╭──
Lemma processConcepts_loop_indexed (lines : list string) (st : Concepts.state) :
  forAwait processConcepts_body lines Concepts.initial = Done st ->
  indexed (Concepts.mappedConcepts st).
Proof.
  apply (forAwait_invariant processConcepts_body
           (fun s => indexed (Concepts.mappedConcepts s))).
  - intros line s s'. apply body_indexed.
  - intros key concept. simpl. rewrite lookup_empty. discriminate.
Qed.

(** The state the loop reached, recovered from the result of the pass. *)
Lemma processConcepts_inv (lines : list string) (st : Concepts.state) :
  processConcepts lines = Done st ->
  exists loop,
    forAwait processConcepts_body lines Concepts.initial = Done loop
    /\ Concepts.mappedConcepts st = Concepts.mappedConcepts loop
    /\ Concepts.counts st = Concepts.counts loop
    /\ Concepts.processed st = Concepts.processed loop
    /\ Concepts.skipped st = Concepts.skipped loop
    /\ Concepts.codings st = flushAll (Concepts.codings loop).
Proof.
  unfold processConcepts. intros H.
  destruct (forAwait _ _ _) as [loop|]; simpl in H; [|discriminate].
  inversion H; subst; simpl. exists loop. repeat split; reflexivity.
Qed.

(** ** Keyspaces of the atom index *)

(** C10: every column of a split line is free of pipes, so an atom key
    ([AUI]) has no pipe while a winner key ([SAB|CODE]) has one; the two
    never coincide; in the index returned by the concept pass a read under
    either atom identifier of a relationship line yields, if anything, a
    record stored under its own atom identifier; and a run of the loop body
    leaves every pipe-free key alone except the atom identifier of its own
    record, which it can only bind to that record. *)
Theorem atom_and_winner_keys_disjoint :
  (forall line i f, column (split line) i = Some f -> hasPipe f = false)
  /\ (forall line,
        hasPipe (jsStr (UmlsConcept.AUI (UmlsConcept.constructor line))) = false
        /\ hasPipe (winnerKey (UmlsConcept.constructor line)) = true)
  /\ (forall line line',
        jsStr (UmlsConcept.AUI (UmlsConcept.constructor line))
        <> winnerKey (UmlsConcept.constructor line'))
  /\ (forall lines st relLine aui concept,
        processConcepts lines = Done st ->
        aui = UmlsRelationship.AUI1 (UmlsRelationship.constructor relLine)
        \/ aui = UmlsRelationship.AUI2 (UmlsRelationship.constructor relLine) ->
        Concepts.mappedConcepts st !! jsStr aui = Some concept ->
        jsStr (UmlsConcept.AUI concept) = jsStr aui
        /\ winnerKey concept <> jsStr aui)
  /\ (forall line st st' key,
        processConcepts_body line st = Done st' ->
        hasPipe key = false ->
        (key <> jsStr (UmlsConcept.AUI (UmlsConcept.constructor line)) ->
         Concepts.mappedConcepts st' !! key = Concepts.mappedConcepts st !! key)
        /\ (Concepts.mappedConcepts st' !! key = Concepts.mappedConcepts st !! key
            \/ Concepts.mappedConcepts st' !! key
               = Some (UmlsConcept.constructor line))).
Proof.
  split; [exact column_pipe_free|].
  split; [intros line; split; [apply AUI_pipe_free | apply winnerKey_has_pipe]|].
  split; [intros line line'; apply AUI_not_winnerKey|].
  split.
  - intros lines st relLine aui concept Hrun Haui Hget.
    apply processConcepts_inv in Hrun as (loop & Hloop & Hm & _).
    apply processConcepts_loop_indexed in Hloop.
    rewrite Hm in Hget. specialize (Hloop _ _ Hget).
    assert (Hp : hasPipe (jsStr aui) = false)
      by (destruct Haui as [-> | ->]; apply jsStr_column_pipe_free).
    rewrite Hp in Hloop. split; [exact Hloop|].
    intros Hk. pose proof (winnerKey_has_pipe concept) as Hw.
    rewrite Hk, Hp in Hw. discriminate.
  - intros line st st' key Hbody Hkey.
    apply body_mappedConcepts in Hbody. simpl in Hbody.
    assert (Hw : winnerKey (UmlsConcept.constructor line) <> key).
    { intros <-. rewrite winnerKey_has_pipe in Hkey. discriminate. }
    destruct Hbody as [-> | [-> | ->]].
    + split; auto.
    + split.
      * intros Hne. rewrite lookup_insert_ne; auto.
      * rewrite lookup_insert. destruct (decide _); auto.
    + rewrite (lookup_insert_ne _ _ _ _ Hw). split.
      * intros Hne. rewrite lookup_insert_ne; auto.
      * rewrite lookup_insert. destruct (decide _); auto.
Qed.
(** X11: if no Turn of the conversation has a blank user text when a
    session starts, none has at any later point, whatever the user does
    and whatever the server answers.  Lines 153-179. *)
Theorem no_blank_turn_reachable st0 st :
  Forall (fun turn : Turn => strip (fst turn) <> []) (Demo.chatbot st0) ->
  Session.reachable st0 st ->
  Forall (fun turn : Turn => strip (fst turn) <> []) (Demo.chatbot st).
Proof.
  intros H0 Hreach. induction Hreach as [|st ev net Hreach IH]; [exact H0|].
  destruct (handle_chatbot ev st net) as [-> | [-> | (reply & Hm & ->)]].
  - exact IH.
  - constructor.
  - apply Forall_app. split; [exact IH|]. constructor; [exact Hm | constructor].
Qed.

Lemma no_blank_turn_reachable_witness :
  Demo.chatbot
    (snd (run (mock (inr hello_response))
            (Session.handle Session.SendClick
               (snd (run (mock (inr hello_response))
                       (Session.handle (Session.MsgInput (lit "  "))
                          (snd (run (mock (inr hello_response))
                                  (Session.handle Session.MsgSubmit
                                     sample_state)))))))))
  = [(lit "a", PStr (lit "b")); (lit "hi", PStr (lit "hello"))] /\
  Forall (fun turn : Turn => strip (fst turn) <> [])
    (Demo.chatbot
       (snd (run (mock (inr hello_response))
               (Session.handle Session.SendClick
                  (snd (run (mock (inr hello_response))
                          (Session.handle (Session.MsgInput (lit "  "))
                             (snd (run (mock (inr hello_response))
                                     (Session.handle Session.MsgSubmit
                                        sample_state)))))))))).
Proof.
  split; [reflexivity|].
  apply (no_blank_turn_reachable sample_state).
  - repeat constructor. vm_compute. discriminate.
  - do 3 apply Session.reach_event. apply Session.reach_start.
Defined.




(** X14: refreshing makes the one GET, writes one of the four status
    texts, and changes nothing else: the conversation, the message being
    typed and the settings stay.  Lines 82-93 and 176-179. *)
Theorem refresh_only_rewrites_status net st :
  fst (run net (Demo.refresh st)) = [status_request] /\
  (Demo.status_text (snd (run net (Demo.refresh st))) = online_text \/
   Demo.status_text (snd (run net (Demo.refresh st))) = offline_text \/
   (exists code,
      Demo.status_text (snd (run net (Demo.refresh st))) = degraded_text code) \/
   (exists description,
      Demo.status_text (snd (run net (Demo.refresh st)))
      = unknown_text description)) /\
  Demo.chatbot (snd (run net (Demo.refresh st))) = Demo.chatbot st /\
  Demo.msg_box (snd (run net (Demo.refresh st))) = Demo.msg_box st /\
  Demo.system_prompt (snd (run net (Demo.refresh st))) = Demo.system_prompt st /\
  Demo.temperature (snd (run net (Demo.refresh st))) = Demo.temperature st /\
  Demo.max_tokens (snd (run net (Demo.refresh st))) = Demo.max_tokens st.
Proof.
  rewrite refresh_run. cbn [fst snd Demo.status_text Demo.chatbot Demo.msg_box
    Demo.system_prompt Demo.temperature Demo.max_tokens].
  split; [reflexivity|]. split; [|repeat split].
  destruct (net status_request) as [e|r].
  - destruct (is_ConnectionError e); [right; now left|].
    right; right; right. eexists. reflexivity.
  - destruct (status_code r =? 200); [now left|].
    right; right; left. eexists. reflexivity.
Qed.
╰──
Output the data in full, precisely as it appears above.

> [ANSWER TO THIS EXERCISE]
Lemma processConcepts_loop_indexed (lines : list string) (st : Concepts.state) :
  forAwait processConcepts_body lines Concepts.initial = Done st ->
  indexed (Concepts.mappedConcepts st).
Proof.
  apply (forAwait_invariant processConcepts_body
           (fun s => indexed (Concepts.mappedConcepts s))).
  - intros line s s'. apply body_indexed.
  - intros key concept. simpl. rewrite lookup_empty. discriminate.
Qed.

(** The state the loop reached, recovered from the result of the pass. *)
Lemma processConcepts_inv (lines : list string) (st : Concepts.state) :
  processConcepts lines = Done st ->
  exists loop,
    forAwait processConcepts_body lines Concepts.initial = Done loop
    /\ Concepts.mappedConcepts st = Concepts.mappedConcepts loop
    /\ Concepts.counts st = Concepts.counts loop
    /\ Concepts.processed st = Concepts.processed loop
    /\ Concepts.skipped st = Concepts.skipped loop
    /\ Concepts.codings st = flushAll (Concepts.codings loop).
Proof.
  unfold processConcepts. intros H.
  destruct (forAwait _ _ _) as [loop|]; simpl in H; [|discriminate].
  inversion H; subst; simpl. exists loop. repeat split; reflexivity.
Qed.

(** ** Keyspaces of the atom index *)

(** C10: every column of a split line is free of pipes, so an atom key
    ([AUI]) has no pipe while a winner key ([SAB|CODE]) has one; the two
    never coincide; in the index returned by the concept pass a read under
    either atom identifier of a relationship line yields, if anything, a
    record stored under its own atom identifier; and a run of the loop body
    leaves every pipe-free key alone except the atom identifier of its own
    record, which it can only bind to that record. *)
Theorem atom_and_winner_keys_disjoint :
  (forall line i f, column (split line) i = Some f -> hasPipe f = false)
  /\ (forall line,
        hasPipe (jsStr (UmlsConcept.AUI (UmlsConcept.constructor line))) = false
        /\ hasPipe (winnerKey (UmlsConcept.constructor line)) = true)
  /\ (forall line line',
        jsStr (UmlsConcept.AUI (UmlsConcept.constructor line))
        <> winnerKey (UmlsConcept.constructor line'))
  /\ (forall lines st relLine aui concept,
        processConcepts lines = Done st ->
        aui = UmlsRelationship.AUI1 (UmlsRelationship.constructor relLine)
        \/ aui = UmlsRelationship.AUI2 (UmlsRelationship.constructor relLine) ->
        Concepts.mappedConcepts st !! jsStr aui = Some concept ->
        jsStr (UmlsConcept.AUI concept) = jsStr aui
        /\ winnerKey concept <> jsStr aui)
  /\ (forall line st st' key,
        processConcepts_body line st = Done st' ->
        hasPipe key = false ->
        (key <> jsStr (UmlsConcept.AUI (UmlsConcept.constructor line)) ->
         Concepts.mappedConcepts st' !! key = Concepts.mappedConcepts st !! key)
        /\ (Concepts.mappedConcepts st' !! key = Concepts.mappedConcepts st !! key
            \/ Concepts.mappedConcepts st' !! key
               = Some (UmlsConcept.constructor line))).
Proof.
  split; [exact column_pipe_free|].
  split; [intros line; split; [apply AUI_pipe_free | apply winnerKey_has_pipe]|].
  split; [intros line line'; apply AUI_not_winnerKey|].
  split.
  - intros lines st relLine aui concept Hrun Haui Hget.
    apply processConcepts_inv in Hrun as (loop & Hloop & Hm & _).
    apply processConcepts_loop_indexed in Hloop.
    rewrite Hm in Hget. specialize (Hloop _ _ Hget).
    assert (Hp : hasPipe (jsStr aui) = false)
      by (destruct Haui as [-> | ->]; apply jsStr_column_pipe_free).
    rewrite Hp in Hloop. split; [exact Hloop|].
    intros Hk. pose proof (winnerKey_has_pipe concept) as Hw.
    rewrite Hk, Hp in Hw. discriminate.
  - intros line st st' key Hbody Hkey.
    apply body_mappedConcepts in Hbody. simpl in Hbody.
    assert (Hw : winnerKey (UmlsConcept.constructor line) <> key).
    { intros <-. rewrite winnerKey_has_pipe in Hkey. discriminate. }
    destruct Hbody as [-> | [-> | ->]].
    + split; auto.
    + split.
      * intros Hne. rewrite lookup_insert_ne; auto.
      * rewrite lookup_insert. destruct (decide _); auto.
    + rewrite (lookup_insert_ne _ _ _ _ Hw). split.
      * intros Hne. rewrite lookup_insert_ne; auto.
      * rewrite lookup_insert. destruct (decide _); auto.
Qed.
(** X11: if no Turn of the conversation has a blank user text when a
    session starts, none has at any later point, whatever the user does
    and whatever the server answers.  Lines 153-179. *)
Theorem no_blank_turn_reachable st0 st :
  Forall (fun turn : Turn => strip (fst turn) <> []) (Demo.chatbot st0) ->
  Session.reachable st0 st ->
  Forall (fun turn : Turn => strip (fst turn) <> []) (Demo.chatbot st).
Proof.
  intros H0 Hreach. induction Hreach as [|st ev net Hreach IH]; [exact H0|].
  destruct (handle_chatbot ev st net) as [-> | [-> | (reply & Hm & ->)]].
  - exact IH.
  - constructor.
  - apply Forall_app. split; [exact IH|]. constructor; [exact Hm | constructor].
Qed.

Lemma no_blank_turn_reachable_witness :
  Demo.chatbot
    (snd (run (mock (inr hello_response))
            (Session.handle Session.SendClick
               (snd (run (mock (inr hello_response))
                       (Session.handle (Session.MsgInput (lit "  "))
                          (snd (run (mock (inr hello_response))
                                  (Session.handle Session.MsgSubmit
                                     sample_state)))))))))
  = [(lit "a", PStr (lit "b")); (lit "hi", PStr (lit "hello"))] /\
  Forall (fun turn : Turn => strip (fst turn) <> [])
    (Demo.chatbot
       (snd (run (mock (inr hello_response))
               (Session.handle Session.SendClick
                  (snd (run (mock (inr hello_response))
                          (Session.handle (Session.MsgInput (lit "  "))
                             (snd (run (mock (inr hello_response))
                                     (Session.handle Session.MsgSubmit
                                        sample_state)))))))))).
Proof.
  split; [reflexivity|].
  apply (no_blank_turn_reachable sample_state).
  - repeat constructor. vm_compute. discriminate.
  - do 3 apply Session.reach_event. apply Session.reach_start.
Defined.




(** X14: refreshing makes the one GET, writes one of the four status
    texts, and changes nothing else: the conversation, the message being
    typed and the settings stay.  Lines 82-93 and 176-179. *)
Theorem refresh_only_rewrites_status net st :
  fst (run net (Demo.refresh st)) = [status_request] /\
  (Demo.status_text (snd (run net (Demo.refresh st))) = online_text \/
   Demo.status_text (snd (run net (Demo.refresh st))) = offline_text \/
   (exists code,
      Demo.status_text (snd (run net (Demo.refresh st))) = degraded_text code) \/
   (exists description,
      Demo.status_text (snd (run net (Demo.refresh st)))
      = unknown_text description)) /\
  Demo.chatbot (snd (run net (Demo.refresh st))) = Demo.chatbot st /\
  Demo.msg_box (snd (run net (Demo.refresh st))) = Demo.msg_box st /\
  Demo.system_prompt (snd (run net (Demo.refresh st))) = Demo.system_prompt st /\
  Demo.temperature (snd (run net (Demo.refresh st))) = Demo.temperature st /\
  Demo.max_tokens (snd (run net (Demo.refresh st))) = Demo.max_tokens st.
Proof.
  rewrite refresh_run. cbn [fst snd Demo.status_text Demo.chatbot Demo.msg_box
    Demo.system_prompt Demo.temperature Demo.max_tokens].
  split; [reflexivity|]. split; [|repeat split].
  destruct (net status_request) as [e|r].
  - destruct (is_ConnectionError e); [right; now left|].
    right; right; right. eexists. reflexivity.
  - destruct (status_code r =? 200); [now left|].
    right; right; left. eexists. reflexivity.
Qed.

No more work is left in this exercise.